_ACTIVITY:_ Please repeat exactly the line containing "bfloat16 => inl" and each line after it in the records below, through the last.

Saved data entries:
• • • • • • •

(* ===================================================================== *)
(* src/utils/embeddings.py: the embeddings generator, as a shallow        *)
(* embedding.                                                             *)
(*                                                                        *)
(* The script is a command line driver around a sentence-embedding        *)
(* library.  Its own code is control flow: an import guard, an argument   *)
(* parser, two file operations, three library calls, two isinstance       *)
(* tests and two exception handlers.  The embedding below keeps that      *)
(* control flow as it is written and runs it in a small monad of          *)
(* world-passing computations that can return, raise or exit.             *)
(*                                                                        *)
(* What the Python runtime and the wrapped libraries contribute is        *)
(* either modelled concretely (the file system, argparse, json.dump's     *)
(* chunked writing, the tensor conversions) or taken as a parameter of    *)
(* the development (class Platform: the pretrained models, the UTF-8      *)
(* codec, float formatting, repr of a string, argparse's help layout).    *)
(* ===================================================================== *)

From stdpp Require Import gmap strings list.
From Stdlib Require Import ZArith Ascii String DecimalString.

Local Open Scope string_scope.
Local Open Scope Z_scope.
Local Open Scope list_scope.

(* --------------------------------------------------------------------- *)
(* Strings                                                                *)
(* --------------------------------------------------------------------- *)

(** The double quote character, as a one-character string. *)
Definition dquote : string := String (ascii_of_nat 34) EmptyString.

(** [sep.join(parts)] *)
Fixpoint join (sep : string) (parts : list string) : string :=
  match parts with
  | [] => ""
  | [p] => p
  | p :: rest => p +:+ sep +:+ join sep rest
  end.

(** [''.join(parts)] *)
Definition concat_all (parts : list string) : string :=
  foldr String.append "" parts.

(** [s.startswith(p)] *)
Definition startswith (p s : string) : bool := String.prefix p s.

(** [s.split('=', 1)] when ['=' in s]: the parts before and after the
    first equals sign. *)
Fixpoint split_eq (s : string) : option (string * string) :=
  match s with
  | EmptyString => None
  | String c rest =>
      if Ascii.eqb c "=" then Some ("", rest)
      else match split_eq rest with
           | Some (a, b) => Some (String c a, b)
           | None => None
           end
  end.

(** [' ' in s] *)
Fixpoint has_space (s : string) : bool :=
  match s with
  | EmptyString => false
  | String c rest => Ascii.eqb c " " || has_space rest
  end.

Definition is_digit (c : ascii) : bool :=
  let n := nat_of_ascii c in (48 <=? n)%nat && (n <=? 57)%nat.

Fixpoint all_digits (s : string) : bool :=
  match s with
  | EmptyString => true
  | String c rest => is_digit c && all_digits rest
  end.

(** Drops the leading digits of [s]. *)
Fixpoint drop_digits (s : string) : string :=
  match s with
  | EmptyString => EmptyString
  | String c rest => if is_digit c then drop_digits rest else s
  end.

(* --------------------------------------------------------------------- *)
(* Exceptions                                                             *)
(* --------------------------------------------------------------------- *)

Inductive errno := ENOENT | EACCES | EISDIR.

(** Instances of [Exception].  [SystemExit] is not one of them (it derives
    from [BaseException]); it is the [Exit] outcome of the monad below. *)
Inductive exn :=
| OSError (code : errno) (filename : string)
| UnicodeDecodeError (msg : string)
| ImportError (msg : string)
| TypeError (msg : string)
| RuntimeError (msg : string)
| LibraryError (msg : string).

Definition errno_number (c : errno) : string :=
  match c with ENOENT => "2" | EACCES => "13" | EISDIR => "21" end.

Definition strerror (c : errno) : string :=
  match c with
  | ENOENT => "No such file or directory"
  | EACCES => "Permission denied"
  | EISDIR => "Is a directory"
  end.

Definition is_ImportError (e : exn) : bool :=
  match e with ImportError _ => true | _ => false end.

(** [except Exception]: every member of [exn]. *)
Definition is_Exception (e : exn) : bool := true.

(* --------------------------------------------------------------------- *)
(* Values the model library hands back                                    *)
(* --------------------------------------------------------------------- *)

Inductive dtype := float32 | float64 | float16 | bfloat16.
Inductive device := cpu_device | cuda_device.

(** A one-dimensional [torch.Tensor]. *)
Record tensor (F : Type) := mkTensor {
  t_dtype : dtype;
  t_device : device;
  t_requires_grad : bool;
  t_values : list F
}.
Arguments mkTensor {F}.
Arguments t_dtype {F}.
Arguments t_device {F}.
Arguments t_requires_grad {F}.
Arguments t_values {F}.

(** An element of a Python sequence: a Python [float], or a numpy scalar
    such as [numpy.float32], which is not a Python [float]. *)
Inductive scalar (F : Type) :=
| PyFloat (x : F)
| NpFloat32 (x : F).
Arguments PyFloat {F}.
Arguments NpFloat32 {F}.

(** The numeric containers: a tensor, a one-dimensional [numpy.ndarray],
    a [list] and a [tuple]. *)
Inductive pyobj (F : Type) :=
| Tensor (t : tensor F)
| Ndarray (a : list F)
| PyList (l : list (scalar F))
| PyTuple (l : list (scalar F)).
Arguments Tensor {F}.
Arguments Ndarray {F}.
Arguments PyList {F}.
Arguments PyTuple {F}.

(* --------------------------------------------------------------------- *)
(* The platform: what the script calls and does not define                *)
(* --------------------------------------------------------------------- *)

Class Platform := {
  (** Python floats. *)
  F : Type;
  (** Python [str] values read from a file. *)
  Text : Type;
  (** A loaded [SentenceTransformer]. *)
  Model : Type;
  (** [SentenceTransformer(model_name)] *)
  SentenceTransformer : string → exn + Model;
  (** [model.encode(text, normalize_embeddings=b)] *)
  encode : Model → Text → bool → exn + pyobj F;
  (** Decoding of a file's bytes by a text-mode read with
      [encoding="utf-8"]; on failure, the codec's message. *)
  utf8_decode : string → string + Text;
  (** json's rendering of a float ([float.__repr__], and the spellings
      NaN, Infinity and -Infinity). *)
  floatstr : F → string;
  (** [repr] of a [str]. *)
  repr_str : string → string;
  (** [sys.argv[0]], as argparse shows it. *)
  prog : string;
  (** argparse's usage line and help page for the parser of [main]. *)
  format_usage : string;
  format_help : string
}.

(** [str(e)] *)
Definition str `{Platform} (e : exn) : string :=
  match e with
  | OSError c filename =>
      "[Errno " +:+ errno_number c +:+ "] " +:+ strerror c +:+ ": "
        +:+ repr_str filename
  | UnicodeDecodeError msg | ImportError msg | TypeError msg
  | RuntimeError msg | LibraryError msg => msg
  end.

(* --------------------------------------------------------------------- *)
(* torch and numpy conversions                                            *)
(* --------------------------------------------------------------------- *)

Section Conversions.
Context {F : Type}.

(** [t.cpu()] *)
Definition cpu (t : tensor F) : tensor F :=
  mkTensor (t_dtype t) cpu_device (t_requires_grad t) (t_values t).

(** [t.detach()] *)
Definition detach (t : tensor F) : tensor F :=
  mkTensor (t_dtype t) (t_device t) false (t_values t).

(** [t.numpy()]: refused for a tensor on an accelerator, for one that
    requires grad, and for bfloat16, which numpy has no dtype for. *)
Definition numpy (t : tensor F) : exn + list F :=
  match t_device t with
  | cuda_device =>
      inl (TypeError "can't convert cuda:0 device type tensor to numpy. Use Tensor.cpu() to copy the tensor to host memory first.")
  | cpu_device =>
      if t_requires_grad t then
        inl (RuntimeError "Can't call numpy() on Tensor that requires grad. Use tensor.detach().numpy() instead.")
      else
        match t_dtype t with
        | bfloat16 => inl (TypeError "Got unsupported ScalarType BFloat16")
        | _ => inr (t_values t)
        end
  end.

(** [a.tolist()]: the elements as Python floats. *)
Definition tolist (a : list F) : pyobj F := PyList (map PyFloat a).


End Conversions.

• • • • • • •

_WRITTEN ANSWER:_
        | bfloat16 => inl (TypeError "Got unsupported ScalarType BFloat16")
        | _ => inr (t_values t)
        end
  end.

(** [a.tolist()]: the elements as Python floats. *)
Definition tolist (a : list F) : pyobj F := PyList (map PyFloat a).


End Conversions.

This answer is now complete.